**TRY IT:** Set down the material in full. Keep every line exactly as it is.
====
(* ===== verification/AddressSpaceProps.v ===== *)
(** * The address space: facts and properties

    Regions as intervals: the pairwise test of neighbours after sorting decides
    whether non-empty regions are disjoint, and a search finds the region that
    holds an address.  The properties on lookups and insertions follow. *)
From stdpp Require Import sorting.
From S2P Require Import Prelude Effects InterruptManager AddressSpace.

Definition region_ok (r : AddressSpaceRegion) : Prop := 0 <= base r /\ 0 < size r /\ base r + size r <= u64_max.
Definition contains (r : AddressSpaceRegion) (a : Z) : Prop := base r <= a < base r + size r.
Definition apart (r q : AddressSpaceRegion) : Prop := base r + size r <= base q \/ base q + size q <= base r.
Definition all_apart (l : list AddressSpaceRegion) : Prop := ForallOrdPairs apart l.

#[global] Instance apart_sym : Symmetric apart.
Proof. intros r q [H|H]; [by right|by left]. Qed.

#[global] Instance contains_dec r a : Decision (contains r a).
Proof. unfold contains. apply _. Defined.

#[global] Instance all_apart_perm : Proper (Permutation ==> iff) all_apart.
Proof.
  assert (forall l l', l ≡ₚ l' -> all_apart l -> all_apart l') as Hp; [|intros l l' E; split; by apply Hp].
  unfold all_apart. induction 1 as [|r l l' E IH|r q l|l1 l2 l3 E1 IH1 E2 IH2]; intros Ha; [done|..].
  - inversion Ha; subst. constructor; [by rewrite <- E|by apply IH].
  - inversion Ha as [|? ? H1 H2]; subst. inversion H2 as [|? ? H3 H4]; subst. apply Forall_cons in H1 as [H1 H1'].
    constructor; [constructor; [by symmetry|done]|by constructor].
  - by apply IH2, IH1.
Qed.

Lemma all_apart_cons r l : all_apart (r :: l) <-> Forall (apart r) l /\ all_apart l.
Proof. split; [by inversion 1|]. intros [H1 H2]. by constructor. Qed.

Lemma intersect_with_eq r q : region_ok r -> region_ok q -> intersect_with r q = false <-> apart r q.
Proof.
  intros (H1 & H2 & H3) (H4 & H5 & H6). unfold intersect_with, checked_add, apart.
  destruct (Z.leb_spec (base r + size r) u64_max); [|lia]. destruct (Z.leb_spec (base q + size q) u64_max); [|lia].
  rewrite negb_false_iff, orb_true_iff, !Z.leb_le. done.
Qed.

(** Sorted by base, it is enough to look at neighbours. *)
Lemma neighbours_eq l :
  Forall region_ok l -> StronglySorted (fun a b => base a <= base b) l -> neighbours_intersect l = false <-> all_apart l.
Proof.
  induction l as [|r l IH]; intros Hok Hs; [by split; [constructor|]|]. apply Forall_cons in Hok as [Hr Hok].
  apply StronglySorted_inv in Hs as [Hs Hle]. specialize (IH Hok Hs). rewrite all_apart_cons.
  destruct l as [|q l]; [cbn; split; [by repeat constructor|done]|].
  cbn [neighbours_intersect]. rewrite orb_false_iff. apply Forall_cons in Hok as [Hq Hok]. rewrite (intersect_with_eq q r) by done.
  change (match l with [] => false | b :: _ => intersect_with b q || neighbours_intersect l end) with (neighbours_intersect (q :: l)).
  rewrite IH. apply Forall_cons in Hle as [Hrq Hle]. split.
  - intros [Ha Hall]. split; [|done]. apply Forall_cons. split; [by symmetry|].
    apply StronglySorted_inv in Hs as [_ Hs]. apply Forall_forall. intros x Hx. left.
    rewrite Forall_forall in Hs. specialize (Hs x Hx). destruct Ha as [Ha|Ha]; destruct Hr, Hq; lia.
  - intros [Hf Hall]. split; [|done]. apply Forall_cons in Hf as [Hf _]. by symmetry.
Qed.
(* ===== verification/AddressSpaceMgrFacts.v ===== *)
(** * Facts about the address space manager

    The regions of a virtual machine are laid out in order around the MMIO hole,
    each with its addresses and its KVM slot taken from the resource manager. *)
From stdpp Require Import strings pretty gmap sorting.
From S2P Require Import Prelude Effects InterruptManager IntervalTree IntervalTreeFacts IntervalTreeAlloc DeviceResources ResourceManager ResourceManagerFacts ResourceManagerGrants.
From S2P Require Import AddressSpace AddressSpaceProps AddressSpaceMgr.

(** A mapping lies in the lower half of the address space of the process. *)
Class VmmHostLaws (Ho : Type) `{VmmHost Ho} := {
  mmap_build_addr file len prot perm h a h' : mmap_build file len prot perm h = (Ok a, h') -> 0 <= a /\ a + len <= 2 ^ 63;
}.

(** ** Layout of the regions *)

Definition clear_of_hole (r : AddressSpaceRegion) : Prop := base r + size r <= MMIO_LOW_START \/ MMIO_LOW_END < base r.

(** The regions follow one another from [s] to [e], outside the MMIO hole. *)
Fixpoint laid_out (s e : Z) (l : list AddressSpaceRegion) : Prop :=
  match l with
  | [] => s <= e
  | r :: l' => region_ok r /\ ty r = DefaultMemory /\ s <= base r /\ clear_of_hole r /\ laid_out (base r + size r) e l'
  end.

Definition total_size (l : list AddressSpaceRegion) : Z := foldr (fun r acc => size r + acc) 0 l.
====
**WRITTEN SOLUTION:**
(* ===== verification/AddressSpaceProps.v ===== *)
(** * The address space: facts and properties

    Regions as intervals: the pairwise test of neighbours after sorting decides
    whether non-empty regions are disjoint, and a search finds the region that
    holds an address.  The properties on lookups and insertions follow. *)
From stdpp Require Import sorting.
From S2P Require Import Prelude Effects InterruptManager AddressSpace.

Definition region_ok (r : AddressSpaceRegion) : Prop := 0 <= base r /\ 0 < size r /\ base r + size r <= u64_max.
Definition contains (r : AddressSpaceRegion) (a : Z) : Prop := base r <= a < base r + size r.
Definition apart (r q : AddressSpaceRegion) : Prop := base r + size r <= base q \/ base q + size q <= base r.
Definition all_apart (l : list AddressSpaceRegion) : Prop := ForallOrdPairs apart l.

#[global] Instance apart_sym : Symmetric apart.
Proof. intros r q [H|H]; [by right|by left]. Qed.

#[global] Instance contains_dec r a : Decision (contains r a).
Proof. unfold contains. apply _. Defined.

#[global] Instance all_apart_perm : Proper (Permutation ==> iff) all_apart.
Proof.
  assert (forall l l', l ≡ₚ l' -> all_apart l -> all_apart l') as Hp; [|intros l l' E; split; by apply Hp].
  unfold all_apart. induction 1 as [|r l l' E IH|r q l|l1 l2 l3 E1 IH1 E2 IH2]; intros Ha; [done|..].
  - inversion Ha; subst. constructor; [by rewrite <- E|by apply IH].
  - inversion Ha as [|? ? H1 H2]; subst. inversion H2 as [|? ? H3 H4]; subst. apply Forall_cons in H1 as [H1 H1'].
    constructor; [constructor; [by symmetry|done]|by constructor].
  - by apply IH2, IH1.
Qed.

Lemma all_apart_cons r l : all_apart (r :: l) <-> Forall (apart r) l /\ all_apart l.
Proof. split; [by inversion 1|]. intros [H1 H2]. by constructor. Qed.

Lemma intersect_with_eq r q : region_ok r -> region_ok q -> intersect_with r q = false <-> apart r q.
Proof.
  intros (H1 & H2 & H3) (H4 & H5 & H6). unfold intersect_with, checked_add, apart.
  destruct (Z.leb_spec (base r + size r) u64_max); [|lia]. destruct (Z.leb_spec (base q + size q) u64_max); [|lia].
  rewrite negb_false_iff, orb_true_iff, !Z.leb_le. done.
Qed.

(** Sorted by base, it is enough to look at neighbours. *)
Lemma neighbours_eq l :
  Forall region_ok l -> StronglySorted (fun a b => base a <= base b) l -> neighbours_intersect l = false <-> all_apart l.
Proof.
  induction l as [|r l IH]; intros Hok Hs; [by split; [constructor|]|]. apply Forall_cons in Hok as [Hr Hok].
  apply StronglySorted_inv in Hs as [Hs Hle]. specialize (IH Hok Hs). rewrite all_apart_cons.
  destruct l as [|q l]; [cbn; split; [by repeat constructor|done]|].
  cbn [neighbours_intersect]. rewrite orb_false_iff. apply Forall_cons in Hok as [Hq Hok]. rewrite (intersect_with_eq q r) by done.
  change (match l with [] => false | b :: _ => intersect_with b q || neighbours_intersect l end) with (neighbours_intersect (q :: l)).
  rewrite IH. apply Forall_cons in Hle as [Hrq Hle]. split.
  - intros [Ha Hall]. split; [|done]. apply Forall_cons. split; [by symmetry|].
    apply StronglySorted_inv in Hs as [_ Hs]. apply Forall_forall. intros x Hx. left.
    rewrite Forall_forall in Hs. specialize (Hs x Hx). destruct Ha as [Ha|Ha]; destruct Hr, Hq; lia.
  - intros [Hf Hall]. split; [|done]. apply Forall_cons in Hf as [Hf _]. by symmetry.
Qed.
(* ===== verification/AddressSpaceMgrFacts.v ===== *)
(** * Facts about the address space manager

    The regions of a virtual machine are laid out in order around the MMIO hole,
    each with its addresses and its KVM slot taken from the resource manager. *)
From stdpp Require Import strings pretty gmap sorting.
From S2P Require Import Prelude Effects InterruptManager IntervalTree IntervalTreeFacts IntervalTreeAlloc DeviceResources ResourceManager ResourceManagerFacts ResourceManagerGrants.
From S2P Require Import AddressSpace AddressSpaceProps AddressSpaceMgr.

(** A mapping lies in the lower half of the address space of the process. *)
Class VmmHostLaws (Ho : Type) `{VmmHost Ho} := {
  mmap_build_addr file len prot perm h a h' : mmap_build file len prot perm h = (Ok a, h') -> 0 <= a /\ a + len <= 2 ^ 63;
}.

(** ** Layout of the regions *)

Definition clear_of_hole (r : AddressSpaceRegion) : Prop := base r + size r <= MMIO_LOW_START \/ MMIO_LOW_END < base r.

(** The regions follow one another from [s] to [e], outside the MMIO hole. *)
Fixpoint laid_out (s e : Z) (l : list AddressSpaceRegion) : Prop :=
  match l with
  | [] => s <= e
  | r :: l' => region_ok r /\ ty r = DefaultMemory /\ s <= base r /\ clear_of_hole r /\ laid_out (base r + size r) e l'
  end.

Definition total_size (l : list AddressSpaceRegion) : Z := foldr (fun r acc => size r + acc) 0 l.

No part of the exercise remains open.